[Given information]

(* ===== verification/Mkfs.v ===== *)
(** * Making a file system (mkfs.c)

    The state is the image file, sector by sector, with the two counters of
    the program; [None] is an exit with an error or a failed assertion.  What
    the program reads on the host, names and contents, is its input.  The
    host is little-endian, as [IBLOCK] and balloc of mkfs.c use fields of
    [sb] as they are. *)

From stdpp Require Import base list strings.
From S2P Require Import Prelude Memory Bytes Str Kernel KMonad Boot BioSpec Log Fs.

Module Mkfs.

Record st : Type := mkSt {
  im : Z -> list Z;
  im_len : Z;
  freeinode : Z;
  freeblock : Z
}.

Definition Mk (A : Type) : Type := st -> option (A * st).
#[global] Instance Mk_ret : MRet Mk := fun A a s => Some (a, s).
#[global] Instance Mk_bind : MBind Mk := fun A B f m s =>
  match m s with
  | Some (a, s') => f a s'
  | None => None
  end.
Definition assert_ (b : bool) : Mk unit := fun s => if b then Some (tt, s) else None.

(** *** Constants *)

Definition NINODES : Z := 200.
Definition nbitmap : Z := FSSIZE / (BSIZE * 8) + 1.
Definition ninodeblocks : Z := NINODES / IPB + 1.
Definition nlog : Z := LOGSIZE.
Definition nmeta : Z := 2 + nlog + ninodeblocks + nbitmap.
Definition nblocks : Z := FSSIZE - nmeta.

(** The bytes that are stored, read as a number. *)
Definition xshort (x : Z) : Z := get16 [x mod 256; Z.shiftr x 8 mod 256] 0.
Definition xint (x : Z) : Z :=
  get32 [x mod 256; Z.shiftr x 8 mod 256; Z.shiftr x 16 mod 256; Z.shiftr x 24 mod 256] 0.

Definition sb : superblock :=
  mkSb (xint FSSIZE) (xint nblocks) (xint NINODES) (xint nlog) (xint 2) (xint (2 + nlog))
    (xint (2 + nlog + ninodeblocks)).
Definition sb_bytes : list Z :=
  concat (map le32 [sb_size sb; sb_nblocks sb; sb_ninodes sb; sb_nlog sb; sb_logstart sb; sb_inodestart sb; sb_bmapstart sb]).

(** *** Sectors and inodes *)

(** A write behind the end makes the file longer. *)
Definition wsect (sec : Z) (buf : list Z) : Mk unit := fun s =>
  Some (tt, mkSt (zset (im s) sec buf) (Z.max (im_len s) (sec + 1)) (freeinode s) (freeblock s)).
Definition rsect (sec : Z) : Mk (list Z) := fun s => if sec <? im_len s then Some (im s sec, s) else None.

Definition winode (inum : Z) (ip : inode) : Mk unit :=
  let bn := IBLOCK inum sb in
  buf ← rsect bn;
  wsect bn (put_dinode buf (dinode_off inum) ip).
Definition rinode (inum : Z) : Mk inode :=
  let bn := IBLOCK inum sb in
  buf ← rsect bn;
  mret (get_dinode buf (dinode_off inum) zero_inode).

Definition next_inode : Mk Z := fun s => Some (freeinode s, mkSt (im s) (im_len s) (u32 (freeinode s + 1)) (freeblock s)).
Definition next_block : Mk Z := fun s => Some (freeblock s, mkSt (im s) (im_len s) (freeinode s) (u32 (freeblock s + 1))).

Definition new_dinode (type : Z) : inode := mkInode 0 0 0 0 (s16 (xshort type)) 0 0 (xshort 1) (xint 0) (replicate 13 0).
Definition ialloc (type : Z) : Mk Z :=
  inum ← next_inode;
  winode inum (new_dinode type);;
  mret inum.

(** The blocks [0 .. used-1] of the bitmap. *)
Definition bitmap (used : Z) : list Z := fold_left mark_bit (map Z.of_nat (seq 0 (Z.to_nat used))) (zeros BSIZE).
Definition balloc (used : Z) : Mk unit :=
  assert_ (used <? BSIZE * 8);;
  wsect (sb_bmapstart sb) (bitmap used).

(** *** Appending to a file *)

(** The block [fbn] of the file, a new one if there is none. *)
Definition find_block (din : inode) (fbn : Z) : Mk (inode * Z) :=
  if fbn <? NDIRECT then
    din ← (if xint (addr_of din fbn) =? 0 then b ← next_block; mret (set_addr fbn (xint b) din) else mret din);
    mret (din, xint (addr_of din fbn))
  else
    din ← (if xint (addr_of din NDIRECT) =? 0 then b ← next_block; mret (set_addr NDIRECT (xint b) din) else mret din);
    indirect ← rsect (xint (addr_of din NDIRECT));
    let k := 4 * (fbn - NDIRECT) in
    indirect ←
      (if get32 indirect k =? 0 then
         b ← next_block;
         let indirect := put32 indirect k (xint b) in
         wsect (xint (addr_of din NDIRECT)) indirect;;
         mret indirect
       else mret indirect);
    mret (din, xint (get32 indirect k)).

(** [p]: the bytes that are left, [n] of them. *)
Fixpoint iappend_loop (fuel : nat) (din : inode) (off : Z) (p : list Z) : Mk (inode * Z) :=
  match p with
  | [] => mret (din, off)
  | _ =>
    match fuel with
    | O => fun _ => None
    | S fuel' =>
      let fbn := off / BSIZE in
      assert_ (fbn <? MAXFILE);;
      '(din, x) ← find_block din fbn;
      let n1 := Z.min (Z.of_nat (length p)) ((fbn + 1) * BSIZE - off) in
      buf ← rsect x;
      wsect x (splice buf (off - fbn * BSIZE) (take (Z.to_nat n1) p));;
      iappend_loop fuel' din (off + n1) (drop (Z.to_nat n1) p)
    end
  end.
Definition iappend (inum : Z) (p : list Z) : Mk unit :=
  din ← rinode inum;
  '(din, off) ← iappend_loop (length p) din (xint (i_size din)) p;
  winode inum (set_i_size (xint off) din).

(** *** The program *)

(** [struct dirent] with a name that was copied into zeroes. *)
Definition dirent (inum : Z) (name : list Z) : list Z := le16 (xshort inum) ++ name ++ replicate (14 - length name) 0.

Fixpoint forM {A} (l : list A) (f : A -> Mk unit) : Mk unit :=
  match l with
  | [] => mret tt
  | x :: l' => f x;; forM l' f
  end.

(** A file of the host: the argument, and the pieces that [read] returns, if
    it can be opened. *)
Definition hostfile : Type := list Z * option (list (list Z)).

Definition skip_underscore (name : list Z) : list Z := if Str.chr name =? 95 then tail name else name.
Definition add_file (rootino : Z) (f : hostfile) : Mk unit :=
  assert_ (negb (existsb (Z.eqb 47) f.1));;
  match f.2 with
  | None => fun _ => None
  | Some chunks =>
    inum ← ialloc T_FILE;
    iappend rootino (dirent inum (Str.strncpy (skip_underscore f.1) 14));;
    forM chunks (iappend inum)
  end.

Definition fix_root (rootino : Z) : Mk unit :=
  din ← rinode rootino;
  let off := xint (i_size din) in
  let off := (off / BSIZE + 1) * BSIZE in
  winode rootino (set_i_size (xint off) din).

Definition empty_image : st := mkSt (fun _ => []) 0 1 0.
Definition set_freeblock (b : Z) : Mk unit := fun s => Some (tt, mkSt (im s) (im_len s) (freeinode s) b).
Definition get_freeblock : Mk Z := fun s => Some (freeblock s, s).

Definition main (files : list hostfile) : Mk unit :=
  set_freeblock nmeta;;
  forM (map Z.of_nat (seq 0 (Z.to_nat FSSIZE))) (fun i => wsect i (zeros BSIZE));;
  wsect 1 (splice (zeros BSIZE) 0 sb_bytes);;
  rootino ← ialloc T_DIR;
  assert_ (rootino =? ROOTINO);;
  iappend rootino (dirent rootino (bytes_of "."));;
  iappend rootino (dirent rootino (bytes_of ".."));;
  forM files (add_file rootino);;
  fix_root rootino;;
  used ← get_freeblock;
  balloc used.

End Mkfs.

[/Given information]

(What is needed)
Copy each line of the material exactly as written.

(Written answer)
(* ===== verification/Mkfs.v ===== *)
(** * Making a file system (mkfs.c)

    The state is the image file, sector by sector, with the two counters of
    the program; [None] is an exit with an error or a failed assertion.  What
    the program reads on the host, names and contents, is its input.  The
    host is little-endian, as [IBLOCK] and balloc of mkfs.c use fields of
    [sb] as they are. *)

From stdpp Require Import base list strings.
From S2P Require Import Prelude Memory Bytes Str Kernel KMonad Boot BioSpec Log Fs.

Module Mkfs.

Record st : Type := mkSt {
  im : Z -> list Z;
  im_len : Z;
  freeinode : Z;
  freeblock : Z
}.

Definition Mk (A : Type) : Type := st -> option (A * st).
#[global] Instance Mk_ret : MRet Mk := fun A a s => Some (a, s).
#[global] Instance Mk_bind : MBind Mk := fun A B f m s =>
  match m s with
  | Some (a, s') => f a s'
  | None => None
  end.
Definition assert_ (b : bool) : Mk unit := fun s => if b then Some (tt, s) else None.

(** *** Constants *)

Definition NINODES : Z := 200.
Definition nbitmap : Z := FSSIZE / (BSIZE * 8) + 1.
Definition ninodeblocks : Z := NINODES / IPB + 1.
Definition nlog : Z := LOGSIZE.
Definition nmeta : Z := 2 + nlog + ninodeblocks + nbitmap.
Definition nblocks : Z := FSSIZE - nmeta.

(** The bytes that are stored, read as a number. *)
Definition xshort (x : Z) : Z := get16 [x mod 256; Z.shiftr x 8 mod 256] 0.
Definition xint (x : Z) : Z :=
  get32 [x mod 256; Z.shiftr x 8 mod 256; Z.shiftr x 16 mod 256; Z.shiftr x 24 mod 256] 0.

Definition sb : superblock :=
  mkSb (xint FSSIZE) (xint nblocks) (xint NINODES) (xint nlog) (xint 2) (xint (2 + nlog))
    (xint (2 + nlog + ninodeblocks)).
Definition sb_bytes : list Z :=
  concat (map le32 [sb_size sb; sb_nblocks sb; sb_ninodes sb; sb_nlog sb; sb_logstart sb; sb_inodestart sb; sb_bmapstart sb]).

(** *** Sectors and inodes *)

(** A write behind the end makes the file longer. *)
Definition wsect (sec : Z) (buf : list Z) : Mk unit := fun s =>
  Some (tt, mkSt (zset (im s) sec buf) (Z.max (im_len s) (sec + 1)) (freeinode s) (freeblock s)).
Definition rsect (sec : Z) : Mk (list Z) := fun s => if sec <? im_len s then Some (im s sec, s) else None.

Definition winode (inum : Z) (ip : inode) : Mk unit :=
  let bn := IBLOCK inum sb in
  buf ← rsect bn;
  wsect bn (put_dinode buf (dinode_off inum) ip).
Definition rinode (inum : Z) : Mk inode :=
  let bn := IBLOCK inum sb in
  buf ← rsect bn;
  mret (get_dinode buf (dinode_off inum) zero_inode).

Definition next_inode : Mk Z := fun s => Some (freeinode s, mkSt (im s) (im_len s) (u32 (freeinode s + 1)) (freeblock s)).
Definition next_block : Mk Z := fun s => Some (freeblock s, mkSt (im s) (im_len s) (freeinode s) (u32 (freeblock s + 1))).

Definition new_dinode (type : Z) : inode := mkInode 0 0 0 0 (s16 (xshort type)) 0 0 (xshort 1) (xint 0) (replicate 13 0).
Definition ialloc (type : Z) : Mk Z :=
  inum ← next_inode;
  winode inum (new_dinode type);;
  mret inum.

(** The blocks [0 .. used-1] of the bitmap. *)
Definition bitmap (used : Z) : list Z := fold_left mark_bit (map Z.of_nat (seq 0 (Z.to_nat used))) (zeros BSIZE).
Definition balloc (used : Z) : Mk unit :=
  assert_ (used <? BSIZE * 8);;
  wsect (sb_bmapstart sb) (bitmap used).

(** *** Appending to a file *)

(** The block [fbn] of the file, a new one if there is none. *)
Definition find_block (din : inode) (fbn : Z) : Mk (inode * Z) :=
  if fbn <? NDIRECT then
    din ← (if xint (addr_of din fbn) =? 0 then b ← next_block; mret (set_addr fbn (xint b) din) else mret din);
    mret (din, xint (addr_of din fbn))
  else
    din ← (if xint (addr_of din NDIRECT) =? 0 then b ← next_block; mret (set_addr NDIRECT (xint b) din) else mret din);
    indirect ← rsect (xint (addr_of din NDIRECT));
    let k := 4 * (fbn - NDIRECT) in
    indirect ←
      (if get32 indirect k =? 0 then
         b ← next_block;
         let indirect := put32 indirect k (xint b) in
         wsect (xint (addr_of din NDIRECT)) indirect;;
         mret indirect
       else mret indirect);
    mret (din, xint (get32 indirect k)).

(** [p]: the bytes that are left, [n] of them. *)
Fixpoint iappend_loop (fuel : nat) (din : inode) (off : Z) (p : list Z) : Mk (inode * Z) :=
  match p with
  | [] => mret (din, off)
  | _ =>
    match fuel with
    | O => fun _ => None
    | S fuel' =>
      let fbn := off / BSIZE in
      assert_ (fbn <? MAXFILE);;
      '(din, x) ← find_block din fbn;
      let n1 := Z.min (Z.of_nat (length p)) ((fbn + 1) * BSIZE - off) in
      buf ← rsect x;
      wsect x (splice buf (off - fbn * BSIZE) (take (Z.to_nat n1) p));;
      iappend_loop fuel' din (off + n1) (drop (Z.to_nat n1) p)
    end
  end.
Definition iappend (inum : Z) (p : list Z) : Mk unit :=
  din ← rinode inum;
  '(din, off) ← iappend_loop (length p) din (xint (i_size din)) p;
  winode inum (set_i_size (xint off) din).

(** *** The program *)

(** [struct dirent] with a name that was copied into zeroes. *)
Definition dirent (inum : Z) (name : list Z) : list Z := le16 (xshort inum) ++ name ++ replicate (14 - length name) 0.

Fixpoint forM {A} (l : list A) (f : A -> Mk unit) : Mk unit :=
  match l with
  | [] => mret tt
  | x :: l' => f x;; forM l' f
  end.

(** A file of the host: the argument, and the pieces that [read] returns, if
    it can be opened. *)
Definition hostfile : Type := list Z * option (list (list Z)).

Definition skip_underscore (name : list Z) : list Z := if Str.chr name =? 95 then tail name else name.
Definition add_file (rootino : Z) (f : hostfile) : Mk unit :=
  assert_ (negb (existsb (Z.eqb 47) f.1));;
  match f.2 with
  | None => fun _ => None
  | Some chunks =>
    inum ← ialloc T_FILE;
    iappend rootino (dirent inum (Str.strncpy (skip_underscore f.1) 14));;
    forM chunks (iappend inum)
  end.

Definition fix_root (rootino : Z) : Mk unit :=
  din ← rinode rootino;
  let off := xint (i_size din) in
  let off := (off / BSIZE + 1) * BSIZE in
  winode rootino (set_i_size (xint off) din).

Definition empty_image : st := mkSt (fun _ => []) 0 1 0.
Definition set_freeblock (b : Z) : Mk unit := fun s => Some (tt, mkSt (im s) (im_len s) (freeinode s) b).
Definition get_freeblock : Mk Z := fun s => Some (freeblock s, s).

Definition main (files : list hostfile) : Mk unit :=
  set_freeblock nmeta;;
  forM (map Z.of_nat (seq 0 (Z.to_nat FSSIZE))) (fun i => wsect i (zeros BSIZE));;
  wsect 1 (splice (zeros BSIZE) 0 sb_bytes);;
  rootino ← ialloc T_DIR;
  assert_ (rootino =? ROOTINO);;
  iappend rootino (dirent rootino (bytes_of "."));;
  iappend rootino (dirent rootino (bytes_of ".."));;
  forM files (add_file rootino);;
  fix_root rootino;;
  used ← get_freeblock;
  balloc used.

End Mkfs.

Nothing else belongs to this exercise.